→ **Exercise instructions**:
Check each line of the material that follows, and copy those holding the string "reflexivity".

BEGIN

(** X4.  Writing the same position twice keeps the second value only; in
    particular writing the same value twice is the same as writing it
    once. *)
Theorem SetBit_SetBit_same (T : uint_type) (current pos : Z) (b b' : bool) :
  0 <= current < 2 ^ width T -> 0 <= pos < width T ->
  (y <- SetBit T current pos b ;; SetBit T y pos b') = SetBit T current pos b'.
Proof.
  intros Hx Hp.
  destruct (SetBit_bits T current pos b Hx Hp) as [y [Hy [Hyr Hbits]]].
  destruct (SetBit_bits T y pos b' Hyr Hp) as [z [Hz [_ Hzbits]]].
  rewrite Hy. cbn [bind]. rewrite Hz. symmetry.
  apply SetBit_result_unique; try assumption.
  intros i Hi. rewrite Hzbits by assumption.
  destruct (i =? pos) eqn:E; [reflexivity|].
  rewrite Hbits by assumption. now rewrite E.
Qed.

Lemma SetBit_SetBit_same_witness :
  (y <- SetBit uint8_t 5 3 true ;; SetBit uint8_t y 3 false)
  = SetBit uint8_t 5 3 false.
Proof.
  apply (SetBit_SetBit_same uint8_t 5 3 true false); simpl; lia.
Defined.

(** X5.  Writes at two different positions can be done in either order. *)
Theorem SetBit_SetBit_commute (T : uint_type) (current pos pos' : Z) (b b' : bool) :
  0 <= current < 2 ^ width T ->
  0 <= pos < width T -> 0 <= pos' < width T -> pos <> pos' ->
  (y <- SetBit T current pos b ;; SetBit T y pos' b')
  = (y <- SetBit T current pos' b' ;; SetBit T y pos b).
Proof.
  intros Hx Hp Hp' Hne.
  destruct (SetBit_bits T current pos b Hx Hp) as [y [Hy [Hyr Hybits]]].
  destruct (SetBit_bits T current pos' b' Hx Hp') as [y' [Hy' [Hyr' Hybits']]].
  destruct (SetBit_bits T y pos' b' Hyr Hp') as [z [Hz [_ Hzbits]]].
  rewrite Hy, Hy'. cbn [bind]. rewrite Hz. symmetry.
  apply SetBit_result_unique; try assumption.
  intros i Hi. rewrite Hzbits, Hybits, Hybits' by assumption.
  destruct (i =? pos) eqn:E, (i =? pos') eqn:E'; try reflexivity.
  apply Z.eqb_eq in E, E'. lia.
Qed.

Lemma SetBit_SetBit_commute_witness :
  (y <- SetBit uint8_t 5 3 true ;; SetBit uint8_t y 0 false)
  = (y <- SetBit uint8_t 5 0 false ;; SetBit uint8_t y 3 true).
Proof.
  apply (SetBit_SetBit_commute uint8_t 5 3 0 true false); simpl; lia.
Defined.

(** X6.  Writing a bit the value it already has returns [current]
    unchanged. *)
Theorem SetBit_same_value (T : uint_type) (current pos : Z) :
  0 <= current < 2 ^ width T -> 0 <= pos < width T ->
  SetBit T current pos (Z.testbit current pos) = Ok current.
Proof.
  intros Hx Hp. apply SetBit_result_unique; try assumption.
  intros i Hi. destruct (i =? pos) eqn:E; [|reflexivity].
  apply Z.eqb_eq in E. now subst i.
Qed.

Lemma SetBit_same_value_witness :
  SetBit uint32_t 5 2 (Z.testbit 5 2) = Ok 5.
Proof.
  apply (SetBit_same_value uint32_t 5 2); simpl; lia.
Defined.

(** X7.  On [uint8_t] and [uint16_t], a position at or above the width of
    the type but below 31 is still a defined shift of the promoted [int]:
    the mask is then narrowed to zero, so [SetBit] returns [current]
    unchanged and [GetBit] answers false. *)
Theorem SetBit_GetBit_narrow_out_of_range
    (T : uint_type) (current pos : Z) (b : bool) :
  0 <= current < 2 ^ width T ->
  width T <= pos < 31 ->
  SetBit T current pos b = Ok current
  /\ GetBit T current pos = Ok false.
Proof.
  intros Hx Hp. pose proof (width_pos T) as Hw.
  assert (Hmask : to_uint T (Z.shiftl (to_uint T 1) pos) = 0).
  { assert (to_uint T 1 = 1) as ->.
    { apply to_uint_small. split; [lia|]. apply Z.pow_gt_1; lia. }
    rewrite Z.shiftl_1_l. unfold to_uint.
    replace pos with ((pos - width T) + width T) by lia.
    rewrite Z.pow_add_r by lia. apply Z.mod_mul.
    apply Z.pow_nonzero; lia. }
  assert (Hshl : (pos <? promoted_width T) = true)
    by (apply Z.ltb_lt; unfold promoted_width; lia).
  assert (Hset : forall x c, 0 <= x < 2 ^ width T -> SetBit T x pos c = Ok x).
  { intros x c Hxr. unfold SetBit, shl. rewrite Hshl. cbn [bind].
    rewrite Hmask. destruct c.
    - rewrite Z.lor_0_r. now rewrite to_uint_small.
    - f_equal. apply Z.bits_inj'. intros i Hi.
      rewrite to_uint_testbit, Z.land_spec, to_uint_testbit, Z.lnot_spec,
        Z.bits_0 by lia.
      destruct (i <? width T) eqn:E; cbn [andb negb].
      + now rewrite andb_true_r.
      + symmetry. apply (uint_high_bits T); [assumption|].
        apply Z.ltb_ge in E. lia. }
  split; [now apply Hset|].
  unfold GetBit. assert (Hz : to_uint T 0 = 0)
    by (unfold to_uint; apply Z.mod_0_l; apply Z.pow_nonzero; lia).
  rewrite Hz, (Hset 0 true).
  - reflexivity.
  - split; [lia|]. apply Z.pow_pos_nonneg; lia.
Qed.

Lemma SetBit_GetBit_narrow_out_of_range_witness :
  SetBit uint8_t 255 9 false = Ok 255
  /\ GetBit uint8_t 255 9 = Ok false.
Proof.
  apply (SetBit_GetBit_narrow_out_of_range uint8_t 255 9 false); simpl; lia.
Defined.

(* ------------------------------------------------------------------ *)
(** ** Numeric bounds: the bounds themselves, repeated clamping, order *)

Section ClampMore.
Context {T : Type} `{StrictTotal T} `{ToString T}.

Lemma ClampValue_value (val min max : T) :
  less max min = false ->
  ClampValue val min max = Ok (std_min max (std_max min val)).
Proof. intros Hmm. unfold ClampValue, greater_eq. now rewrite Hmm. Qed.

Lemma clamp_at_bounds (val min max : T) :
  less max min = false ->
  (less val min = true -> std_min max (std_max min val) = min)
  /\ (less max val = true -> std_min max (std_max min val) = max).
Proof.
  intros Hmm. unfold std_min, std_max. split; intros Hv.
  - rewrite (less_asym _ _ Hv).
    destruct (less min max) eqn:Hx; [reflexivity|]. now apply less_total.
  - assert (less min val = true) as ->.
    { destruct (less min val) eqn:Hlo; [reflexivity|].
      destruct (less val min) eqn:Hlo'.
      - rewrite (less_trans _ _ _ Hv Hlo') in Hmm. discriminate.
      - rewrite (less_total _ _ Hlo Hlo') in Hmm. congruence. }
    now rewrite (less_asym _ _ Hv).
Qed.

(** X8.  With [min <= max], a value below [min] is clamped to [min] and a
    value above [max] to [max]. *)
Theorem ClampValue_at_bounds (val min max : T) :
  less max min = false ->
  (less val min = true -> ClampValue val min max = Ok min)
  /\ (less max val = true -> ClampValue val min max = Ok max).
Proof.
  intros Hmm. rewrite ClampValue_value by assumption.
  split; intros Hv; f_equal; now apply clamp_at_bounds.
Qed.

(** X9.  Clamping the result of a clamp again, with the same bounds, gives
    the same result. *)
Theorem ClampValue_idempotent (val min max r : T) :
  ClampValue val min max = Ok r -> ClampValue r min max = Ok r.
Proof.
  intros Hr. destruct (less max min) eqn:Hmm.
  - unfold ClampValue, greater_eq in Hr. rewrite Hmm in Hr. discriminate.
  - rewrite ClampValue_value in Hr by assumption. injection Hr as <-.
    rewrite ClampValue_value by assumption.
    f_equal. apply clamp_fixes_range. now apply clamp_in_range.
Qed.

(** X10.  With fixed bounds, clamping keeps the order of the values:
    [v1 <= v2] gives [clamp v1 <= clamp v2]. *)
Theorem ClampValue_monotone (v1 v2 min max r1 r2 : T) :
  less v2 v1 = false ->
  ClampValue v1 min max = Ok r1 ->
  ClampValue v2 min max = Ok r2 ->
  less r2 r1 = false.
Proof.
  intros Hv Hr1 Hr2. destruct (less max min) eqn:Hmm.
  - unfold ClampValue, greater_eq in Hr1. rewrite Hmm in Hr1. discriminate.
  - rewrite ClampValue_value in Hr1, Hr2 by assumption.
    injection Hr1 as <-. injection Hr2 as <-.
    destruct (less v1 min) eqn:E1.
    + (* v1 below: result is min *)
      rewrite (proj1 (clamp_at_bounds v1 min max Hmm) E1).
      apply (clamp_in_range v2 min max Hmm).
    + destruct (less max v2) eqn:E2.
      * rewrite (proj2 (clamp_at_bounds v2 min max Hmm) E2).
        apply (clamp_in_range v1 min max Hmm).
      * (* min <= v1 <= v2 <= max: both unchanged *)
        assert (Hlo2 : less v2 min = false).
        { destruct (less v2 min) eqn:E; [|reflexivity].
          rewrite (less_le_trans v2 min v1 E E1) in Hv. discriminate. }
        assert (Hhi1 : less max v1 = false).
        { destruct (less max v1) eqn:E; [|reflexivity].
          rewrite (less_le_trans max v1 v2 E Hv) in E2. discriminate. }
        rewrite (clamp_fixes_range v1 min max (conj E1 Hhi1)).
        rewrite (clamp_fixes_range v2 min max (conj Hlo2 E2)).
        exact Hv.
Qed.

END

→ **Solution to the problem**:
  destruct (i =? pos) eqn:E; [reflexivity|].
  destruct (i =? pos) eqn:E, (i =? pos') eqn:E'; try reflexivity.
  intros i Hi. destruct (i =? pos) eqn:E; [|reflexivity].
  - reflexivity.
    destruct (less min max) eqn:Hx; [reflexivity|]. now apply less_total.
    { destruct (less min val) eqn:Hlo; [reflexivity|].
        { destruct (less v2 min) eqn:E; [|reflexivity].
        { destruct (less max v1) eqn:E; [|reflexivity].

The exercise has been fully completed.